◆ **Task**
Every line of the entries below from the one containing "below (length (JsObject.keys o))" to the one containing "waiting_for_tab st = true -> tabs (pool x)", both ends included, must be written out exactly. No other line belongs in the answer.
··· Records shown ···
(** ** Waiting happens only at the limit *)

Lemma lookup_resolve_any (ts : list Status) w i t x :
  resolve w i ts !! t = Some x ->
  ts !! t = Some x \/
  (ts !! t = Some (AwaitResolve None) /\ x = AwaitResolve (Some i)).
Proof.
  unfold resolve. destruct (ts !! w) as [[]|] eqn:E; auto.
  destruct r; auto. intros H.
  apply lookup_settle in H as [[-> ->]|H]; auto.
Qed.

(** Case analysis on where a status read after a segment comes from. *)
Ltac trace_status :=
  repeat match goal with
         | H : <[_ := _]> _ !! _ = Some _ |- _ =>
             apply lookup_settle in H as [[? ?]|H]; simplify_eq
         | H : (_ ++ [_]) !! _ = Some _ |- _ =>
             apply lookup_spawn in H as [H|H]; simplify_eq
         | H : resolve _ _ _ !! _ = Some _ |- _ =>
             apply lookup_resolve_any in H as [H|[H ?]]; simplify_eq
         end.

Lemma below_mono c c' m : c <= c' -> below c m = false -> below c' m = false.
Proof.
  destruct m as [n|]; simpl; [|discriminate].
  rewrite !Z.ltb_ge. lia.
Qed.

Lemma exec_full e s s' o :
  exec e s = Some (s', o) -> full s -> is_Some (tabs (pool s')) -> full s'.
Proof.
  intros H (o1 & Ho1 & Hb) [o2 Ho2]. exists o2. split; [assumption|].
  rewrite (exec_maxTab _ _ _ _ H).
  destruct (exec_extends _ _ _ _ _ _ H Ho1 Ho2) as [_ Hlen].
  eapply below_mono; eassumption.
Qed.

(** A call that waits after a segment waited before it, or the segment
    found the pool full. *)
Lemma exec_waiting e s s' o t st :
  exec e s = Some (s', o) ->
  status s' t = Some st -> waiting_for_tab st = true ->
  (exists st0, status s t = Some st0 /\ waiting_for_tab st0 = true) \/
  full s.
Proof.
  unfold status, full. intros H Hst Hw.
  destruct e; break_exec H;
    try match goal with who : Caller |- _ => destruct who end;
    simpl in *; trace_status; simpl in *; try discriminate; eauto.
Qed.

Lemma exec_waits_when_full e s s' o :
  (forall t st, status s t = Some st -> waiting_for_tab st = true ->
     tabs (pool s) = None \/ full s) ->
  exec e s = Some (s', o) ->
  forall t st, status s' t = Some st -> waiting_for_tab st = true ->
    tabs (pool s') = None \/ full s'.
Proof.
  intros Hinv H t st Hst Hw.
  assert (Hs : tabs (pool s) = None \/ full s).
  { destruct (exec_waiting _ _ _ _ _ _ H Hst Hw) as [(st0 & H0 & Hw0)|Hf];
      eauto. }
  destruct Hs as [Hn|Hf].
  - left. eapply exec_tabs_null; eassumption.
  - destruct (tabs (pool s')) eqn:E; [right|now left].
    eapply exec_full; eauto.
Qed.

(** X4. A [require] waits only at the limit: in every state a pool built by
    [new] can reach (and that [destroyPoll] has not nulled), if some call
    got [undefined] from [createTab] or is parked in the wait queue, then
    the number of registered tabs is not below [maxTab]. *)
Theorem waits_only_at_the_limit
  m prt launcher targets connectTab s0 es s log t st o :
  new m prt launcher targets connectTab = Some s0 ->
  run es s0 = Some (s, log) ->
  status s t = Some st -> waiting_for_tab st = true ->
  tabs (pool s) = Some o ->
  below (length (JsObject.keys o)) (maxTab (pool s)) = false /\
  maxTab (pool s) = m.
Proof.
  intros Hnew Hrun Hst Hw Ho.
  destruct (new_initial _ _ _ _ _ _ Hnew) as [_ Ht0].
  assert (Hinv : forall t st, status s t = Some st ->
            waiting_for_tab st = true -> tabs (pool s) = None \/ full s).
  { apply (run_invariant
             (fun x => forall t st, status x t = Some st ->
                 waiting_for_tab st = true -> tabs (pool x) = None \/ full x))
      with (es := es) (s := s0) (log := log); [| |assumption].
    - intros e s1 s2 out. apply exec_waits_when_full.
    - intros t' st'. unfold status. rewrite Ht0, lookup_nil. discriminate. }
  split.
  - destruct (Hinv t st Hst Hw) as [Hn|(o' & Ho' & Hb)]; congruence.
  - assert (Hm : maxTab (pool s) = maxTab (pool s0)).
    { apply (run_invariant (fun x => maxTab (pool x) = maxTab (pool s0)))
        with (es := es) (s := s0) (log := log); auto.
      intros e s1 s2 out Hm He. rewrite <- Hm.
      eapply exec_maxTab; eassumption. }
    rewrite Hm. unfold new in Hnew.
    destruct (connect_pages _ _ _ _) as [[o0 h0]|]; simplify_eq. reflexivity.
Qed.

Lemma waits_only_at_the_limit_witness :
  let s := state_after saturate (one_tab (Finite 1)) in
  launched (Finite 1) = Some (one_tab (Finite 1)) /\
  run saturate (one_tab (Finite 1))
    = Some (s, [Granted 0 client0; Enqueued 1]) /\
  status s 1 = Some (AwaitResolve None) /\
  waiting_for_tab (AwaitResolve None) = true /\
  tabs (pool s) = Some [("T0", 0)] /\
  below (length (JsObject.keys [("T0", 0)])) (maxTab (pool s)) = false /\
  maxTab (pool s) = Finite 1.
Proof.
  intros s. do 5 (split; [reflexivity|]).
  exact (waits_only_at_the_limit (Finite 1) 9222%N 1
           [ {| id := "T0"; type := "page" |};
             {| id := "BG"; type := "background_page" |} ]
           (fun _ => Some 0) (one_tab (Finite 1)) saturate s _ 1 _ _
           eq_refl eq_refl eq_refl eq_refl eq_refl).
Defined.
(** * Open Agent IDE: session probe, environment links and variable payloads

    A shallow embedding of the request handlers of the workspace
    orchestration layer:

    - [src/app/api/workspaces/[id]/opencode-session/route.ts]
      (the session discovery probe and its exec-stream demultiplexer),
    - the workspace environment-link handler (PUT /api/workspaces/[id]/environments),
    - the environment update handler (PUT /api/environments/[id]),
    - the client-side consumers of the persisted variables payload.

    JavaScript strings are sequences of UTF-16 code units, buffers are
    sequences of bytes, thrown exceptions are an explicit outcome. *)

From Stdlib Require Import ZArith List Strings.String Strings.Ascii Strings.Byte.
From stdpp Require Import gmap strings list.

Open Scope Z_scope.

(** ** JavaScript strings *)

Module JS.

(** A string value: its UTF-16 code units. *)
Abbreviation jsstring := (list Z).

(** An ASCII literal as a string value. *)
Definition js (s : string) : jsstring :=
  map (fun b => Z.of_N (Byte.to_N b)) (list_byte_of_string s).

(** [WhiteSpace] and [LineTerminator] code units, the ones
    [String.prototype.trim] strips. *)
Definition is_white_space (c : Z) : bool :=
  (c =? 0x09) || (c =? 0x0A) || (c =? 0x0B) || (c =? 0x0C) || (c =? 0x0D)
  || (c =? 0x20) || (c =? 0xA0) || (c =? 0x1680)
  || ((0x2000 <=? c) && (c <=? 0x200A))
  || (c =? 0x2028) || (c =? 0x2029) || (c =? 0x202F) || (c =? 0x205F)
  || (c =? 0x3000) || (c =? 0xFEFF).

Fixpoint trimStart (s : jsstring) : jsstring :=
  match s with
  | c :: s' => if is_white_space c then trimStart s' else s
  | [] => []
  end.

Definition trimEnd (s : jsstring) : jsstring :=
  reverse (trimStart (reverse s)).

(** [s.trim()] *)
Definition trim (s : jsstring) : jsstring := trimEnd (trimStart s).

(** [s.startsWith(p)] *)
Fixpoint startsWith (p s : jsstring) : bool :=
  match p, s with
  | [], _ => true
  | a :: p', b :: s' => (a =? b) && startsWith p' s'
  | _ :: _, [] => false
  end.

(** Truthiness of a string: [!s] holds exactly for the empty string. *)
Definition truthy (s : jsstring) : bool :=
  match s with [] => false | _ :: _ => true end.

End JS.

Export JS.

(** ** Buffers *)

Module Buffer.

Abbreviation Buffer := (list byte).

Definition byte_val (b : byte) : Z := Z.of_N (Byte.to_N b).

Definition length (b : Buffer) : Z := Z.of_nat (List.length b).

(** [buf[i]] for an index inside the buffer (0 stands for [undefined]
    outside, which the callers below exclude by their bounds checks). *)
Definition at_ (b : Buffer) (i : Z) : Z :=
  if i <? 0 then 0 else
  match b !! Z.to_nat i with
  | Some x => byte_val x
  | None => 0
  end.

(** [buf.readUInt32BE(offset)]: four bytes, most significant first. *)
Definition readUInt32BE (b : Buffer) (offset : Z) : Z :=
  Z.lor (Z.shiftl (at_ b offset) 24)
    (Z.lor (Z.shiftl (at_ b (offset + 1)) 16)
       (Z.lor (Z.shiftl (at_ b (offset + 2)) 8) (at_ b (offset + 3)))).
···
◆ **Written answer**
  below (length (JsObject.keys o)) (maxTab (pool s)) = false /\
  maxTab (pool s) = m.
Proof.
  intros Hnew Hrun Hst Hw Ho.
  destruct (new_initial _ _ _ _ _ _ Hnew) as [_ Ht0].
  assert (Hinv : forall t st, status s t = Some st ->
            waiting_for_tab st = true -> tabs (pool s) = None \/ full s).
  { apply (run_invariant
             (fun x => forall t st, status x t = Some st ->
                 waiting_for_tab st = true -> tabs (pool x) = None \/ full x))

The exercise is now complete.